C. Todd Nichols - Senior VP & Chief Commercial Officer
Comps, yes, absolutely, Paul. So probably the most recent comp is a good one to look at. Product launches over the pandemic are challenging in general as well, but the most recent launch (inaudible) would be a good one to look at overall. But we -- as we said -- as I said in my prepared remarks, we do believe that based upon the market dynamics right now that the launch will be gradual over time, but we think the market opportunity is just enormous. It's over a $3 billion market opportunity within the branded space. And we believe that LYBALVI is going to compete very well in the branded market conditions.
Sandra Coombs - Co-Head of IR
Rob, we have time for one more question, please.
Operator
That question will be coming from the line of Jason Gerberry with Bank of America.
Jason Matthew Gerberry - MD in US Equity Research
So first one is just curious, does the agreement with Elliott required you guys to hit any profitability margin threshold in 2022. I asked just because I'm looking at consensus, which has OpEx growing pretty negligibly, and it's a new product launch year for you guys. So just sort of curious if you can comment directionally I'm not asking for guidance, but just how you guys -- how we should be thinking about that? And then on IL-2, maybe a question for Rich. What incrementally do we need to learn about subcu format from here to get to that derisking threshold that you've talked about in the past that would facilitate partnership discussions? And does it maybe entail accruing more clinical data to mirror or replicate what we see with IV?
Iain Michael Brown - Senior VP & CFO
Maybe I'll take the first part of that question, Jason. So there are no profitability targets agreed with Elliott for the 2022 time frame. We are obviously committed to the profitability targets in '23 and '24, and we'll be managing the business in order to be able to hit those targets.
Richard F. Pops - Chairman & CEO
And Jason, on that final question, yes, I think more data is always better. And we're already seeing the impact of that this year compared to last year with respect to discussions we're having with potential partners with number look in moving into registrational-enabling studies in both monotherapy, which is distinctive as well as in combination with pembro, importantly, in pembro unapproved tumor types.
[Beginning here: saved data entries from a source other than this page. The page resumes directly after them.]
(* ===== verification/PcheckMap.v ===== *)
(** PcheckMap: the repair of the map and the flogs of an arena
    (pmempool_check_arena_map_flog).

    A map entry or a flog slot is a candidate: it names a block, or it is
    invalid.  The scan keeps the first candidate for every block; the others are
    given the blocks that nothing names. *)

From S2P Require Import Prelude Mem Util BttLayout Prog StateM Btt BttInv Blk Log Pcommon Pcheck PcheckBtt.

#[local] Open Scope stateM_scope.

(** ** Candidates *)

Definition map_cand (internal_nlba i entry : Z) : option Z :=
  let b := if map_entry_is_initial entry then i else entry_lba entry in
  if b <? internal_nlba then Some b else None.
Definition map_cands (internal_nlba i : Z) (map : list Z) : list (option Z) :=
  imap (fun n entry => map_cand internal_nlba (i + Z.of_nat n) entry) map.
Definition flog_cand (slot : flog_slot) : option Z :=
  entry_lba ∘ old_map <$> pmempool_check_check_flog slot.

(** The scan of either kind. *)
Fixpoint scan (cs : list (option Z)) (i : Z) (bm : gset Z) (inval : list Z) : gset Z * list Z :=
  match cs with
  | [] => (bm, inval)
  | c :: cs =>
      match c with
      | Some b => if bool_decide (b ∈ bm) then scan cs (i + 1) bm (i :: inval) else scan cs (i + 1) ({[b]} ∪ bm) inval
      | None => scan cs (i + 1) bm (i :: inval)
      end
  end.

Lemma map_cands_cons nlba i x map :
  map_cands nlba i (x :: map) = map_cand nlba i x :: map_cands nlba (i + 1) map.
Proof.
  unfold map_cands. cbn [imap]. rewrite Z.add_0_r. f_equal. apply imap_ext. intros n y _. cbn. f_equal. lia.
Qed.

Lemma scan_map_scan nlba map : forall i bm inval,
  scan_map nlba map i bm inval = scan (map_cands nlba i map) i bm inval.
Proof.
  induction map as [|x map IH]; intros i bm inval; [done|].
  rewrite map_cands_cons. cbn [scan_map scan]. unfold map_cand. cbv zeta.
  destruct (_ <? nlba); [|apply IH]. case_bool_decide; apply IH.
Qed.

Lemma scan_flogs_scan bitmapsize slots : forall i bm inval,
  Forall (fun slot => forall b, flog_cand slot = Some b -> b / 8 < bitmapsize) slots ->
  scan_flogs bitmapsize slots i bm inval = Some (scan (flog_cand <$> slots) i bm inval).
Proof.
  induction slots as [|x slots IH]; intros i bm inval Hf; [done|].
  apply Forall_cons in Hf as [Hx Hf]. cbn [scan_flogs fmap list_fmap scan]. unfold flog_cand in *.
  destruct (pmempool_check_check_flog x) as [f|]; cbn in *; [|by apply IH].
  specialize (Hx _ eq_refl). rewrite (proj2 (Z.leb_gt _ _)) by lia. case_bool_decide; by apply IH.
Qed.

Lemma scan_unmapped_spec n : forall i bm acc,
  scan_unmapped n i bm acc = reverse (filter (fun b => b ∉ bm) (seqZ i (Z.of_nat n))) ++ acc.
Proof.
  induction n as [|n IH]; intros i bm acc; [done|]. cbn [scan_unmapped]. rewrite IH.
  rewrite (seqZ_cons i) by lia. replace (Z.pred (Z.of_nat (S n))) with (Z.of_nat n) by lia.
  rewrite filter_cons. unfold Z.succ. case_bool_decide as Hb.
  - rewrite decide_False by tauto. done.
  - rewrite decide_True by done. rewrite reverse_cons, <- app_assoc. done.
Qed.

(** ** What the scan finds

    [goods cs i bad]: the blocks of the candidates, numbered from [i], that are
    not in [bad]. *)
Fixpoint goods (cs : list (option Z)) (i : Z) (bad : list Z) : list Z :=
  match cs with
  | [] => []
  | c :: cs =>
      (if bool_decide (i ∈ bad) then [] else match c with Some b => [b] | None => [] end) ++ goods cs (i + 1) bad
  end.

Lemma goods_ext cs : forall i bad bad',
  (forall k, i <= k < i + Z.of_nat (length cs) -> (k ∈ bad <-> k ∈ bad')) -> goods cs i bad = goods cs i bad'.
Proof.
  induction cs as [|c cs IH]; intros i bad bad' He; [done|]. cbn [goods length] in *.
  rewrite (bool_decide_ext (i ∈ bad) (i ∈ bad')) by (apply He; lia). f_equal. apply IH. intros k Hk. apply He. lia.
Qed.

(** Giving a block to a bad candidate. *)
Lemma goods_insert u cs : forall i n bad,
  (n < length cs)%nat -> i + Z.of_nat n ∉ bad ->
  goods (<[n := Some u]> cs) i bad ≡ₚ u :: goods cs i ((i + Z.of_nat n) :: bad).
Proof.
  induction cs as [|c cs IH]; intros i n bad Hn Hb; [cbn in Hn; lia|].
  destruct n as [|n]; cbn [insert list_insert goods].
  - rewrite Z.add_0_r in *. rewrite bool_decide_false by done.
    rewrite (bool_decide_true (i ∈ i :: bad)) by by left. cbn [app].
    rewrite (goods_ext cs (i + 1) (i :: bad) bad); [done|].
    intros k Hk. rewrite elem_of_cons. split; [intros [->|]; [lia|done]|by right].
  - cbn [length] in Hn. replace (i + Z.of_nat (S n)) with (i + 1 + Z.of_nat n) in * by lia.
    rewrite IH by (done || lia).
    rewrite (bool_decide_ext (i ∈ i + 1 + Z.of_nat n :: bad) (i ∈ bad))
      by (rewrite elem_of_cons; split; [intros [?|?]; [lia|done]|by right]).
    by rewrite Permutation_middle.
Qed.

Record scanned (cs : list (option Z)) (i : Z) (bm : gset Z) (bad : list Z) (bm' : gset Z) : Prop := {
  sc_nodup : NoDup bad;
  sc_range : forall k, k ∈ bad -> i <= k < i + Z.of_nat (length cs);
  sc_set : bm' = list_to_set (goods cs i bad) ∪ bm;
  sc_goods : NoDup (goods cs i bad);
  sc_new : forall b, b ∈ goods cs i bad -> b ∉ bm;
  sc_count : (length (goods cs i bad) + length bad)%nat = length cs;
  sc_all : forall b, Some b ∈ cs -> b ∈ bm';
  (** a bad candidate is invalid or names a block that was taken before *)
  sc_bad : forall (n : nat) b, i + Z.of_nat n ∈ bad -> cs !! n = Some (Some b) ->
    b ∈ bm \/ exists m, (m < n)%nat /\ cs !! m = Some (Some b);
}.

Lemma scan_spec cs : forall i bm inval, exists bad bm',
  scan cs i bm inval = (bm', bad ++ inval) /\ scanned cs i bm bad bm'.
Proof.
  assert (forall c cs i bm bad bm', (c = None \/ exists b, c = Some b /\ b ∈ bm) ->
    scanned cs (i + 1) bm bad bm' -> scanned (c :: cs) i bm (bad ++ [i]) bm') as Hskip.
  { intros c cs' i bm bad bm' Hc [].
    assert (goods (c :: cs') i (bad ++ [i]) = goods cs' (i + 1) bad) as E.
    { cbn [goods]. rewrite bool_decide_true by (apply elem_of_app; right; by left). cbn [app]. apply goods_ext.
      intros k Hk. rewrite elem_of_app, list_elem_of_singleton. split; [intros [?|?]; [done|lia]|by left]. }
    split; rewrite ?E.
    - apply NoDup_app. split_and!; [done| |apply NoDup_singleton].
      intros k Hk ->%list_elem_of_singleton. specialize (sc_range0 _ Hk). lia.
    - intros k [Hk|Hk%list_elem_of_singleton]%elem_of_app; cbn [length]; [|lia].
      specialize (sc_range0 _ Hk). lia.
    - done.
    - done.
    - done.
    - rewrite length_app. cbn [length]. lia.
    - intros b [E0|Hb]%elem_of_cons; [|by apply sc_all0]. destruct Hc as [?|(b' & Hb' & Hb)]; [congruence|].
      rewrite sc_set0. apply elem_of_union_r. by replace b with b' by congruence.
    - intros n b Hn Hl. destruct n as [|n]; cbn in Hl.
      + left. destruct Hc as [->|(? & -> & Hb)]; congruence.
      + apply elem_of_app in Hn as [Hn|Hn%list_elem_of_singleton]; [|lia].
        replace (i + Z.of_nat (S n)) with (i + 1 + Z.of_nat n) in Hn by lia.
        destruct (sc_bad0 n b Hn Hl) as [?|(m & Hm & ?)]; [by left|right]. exists (S m). split; [lia|done]. }
  induction cs as [|c cs IH]; intros i bm inval.
  - exists [], bm. split; [done|]. split; cbn.
    + apply NoDup_nil_2.
    + intros k Hk. by apply elem_of_nil in Hk.
    + set_solver.
    + apply NoDup_nil_2.
    + intros b Hb. by apply elem_of_nil in Hb.
    + done.
    + intros b Hb. by apply elem_of_nil in Hb.
    + done.
  - cbn [scan]. destruct c as [b|].
    + case_bool_decide as Hb.
      * destruct (IH (i + 1) bm (i :: inval)) as (bad & bm' & E & Hs). exists (bad ++ [i]), bm'.
        rewrite E, <- app_assoc. split; [done|]. apply Hskip; [right; eauto|done].
      * destruct (IH (i + 1) ({[b]} ∪ bm) inval) as (bad & bm' & E & []). exists bad, bm'. split; [done|].
        assert (goods (Some b :: cs) i bad = b :: goods cs (i + 1) bad) as Eg.
        { cbn [goods]. rewrite bool_decide_false; [done|]. intros Hi. specialize (sc_range0 _ Hi). lia. }
        split; rewrite ?Eg; [done|..].
        -- intros k Hk. specialize (sc_range0 _ Hk). cbn [length]. lia.
        -- rewrite sc_set0. cbn [list_to_set]. set_solver.
        -- apply NoDup_cons. split; [|done]. intros Hin. apply (sc_new0 _ Hin). set_solver.
        -- intros b' [->|Hin]%elem_of_cons; [done|]. specialize (sc_new0 _ Hin). set_solver.
        -- cbn [length]. lia.
        -- intros b' [E0|Hb']%elem_of_cons; [|by apply sc_all0]. injection E0 as ->. rewrite sc_set0. set_solver.
        -- intros n b' Hn Hl. destruct n as [|n]; cbn in Hl; [specialize (sc_range0 _ Hn); lia|].
           replace (i + Z.of_nat (S n)) with (i + 1 + Z.of_nat n) in Hn by lia.
           destruct (sc_bad0 n b' Hn Hl) as [[->%elem_of_singleton|?]%elem_of_union|(m & Hm & ?)]; [right|by left|right].
           ++ exists 0%nat. split; [lia|done].
           ++ exists (S m). split; [lia|done].
    + destruct (IH (i + 1) bm (i :: inval)) as (bad & bm' & E & Hs). exists (bad ++ [i]), bm'.
      rewrite E, <- app_assoc. split; [done|]. apply Hskip; [by left|done].
Qed.

(** ** What the repair does to the candidates *)

Lemma map_cand_repaired nlba i b :
  0 <= b < nlba -> nlba <= 2 ^ 30 -> map_cand nlba i (Z.lor b BTT_MAP_ENTRY_ERROR) = Some b.
Proof.
  intros Hb Hn. unfold map_cand, map_entry_is_initial. cbv zeta.
  rewrite entry_flags_lor, entry_lba_lor by (done || lia). cbn [Z.eqb]. rewrite (proj2 (Z.eqb_neq _ _)) by done.
  by rewrite (proj2 (Z.ltb_lt _ _)) by lia.
Qed.

Lemma flog_cand_repaired b slot : 0 <= b < 2 ^ 30 -> flog_cand (repaired_slot b slot) = Some b.
Proof.
  intros Hb. unfold flog_cand.
  change (pmempool_check_check_flog (repaired_slot b slot)) with (Some (fs_alpha (repaired_slot b slot))).
  cbn [fmap option_fmap option_map compose fs_alpha repaired_slot old_map]. f_equal. by apply entry_lba_lor.
Qed.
We're opening new light space.
Subcu is a really interesting differentiating feature. But you heard Craig, say today, based on the quality of emerging signal in IV, we've also decided to introduce less frequent IV dosing as well because remember that first IV dosing schedule, which to remind you, is daily IV for 5 days, followed by 16 days of rest. That's a perfectly acceptable schedule in these unmet needs.
But that's based on the original PROLEUKIN dosing schedule. Our modeling and that whole modeling capability has gotten so much more sophisticated than back in those days. We're quite confident that there could be more economical IV dosing regimens as well. So subcu, less frequent IV and mainstay IV, 3 legs of the stool to support the efficacy that we're seeing.
Sandra Coombs - Co-Head of IR
Thanks, everyone, so much for joining us on the call this morning. Please don't hesitate to reach out to us if there are any follow-up questions. And we'll look forward to speaking to you again in February.
Operator
Thank you. This concludes today's conference. You may disconnect your lines at this time. Thank you for your participation.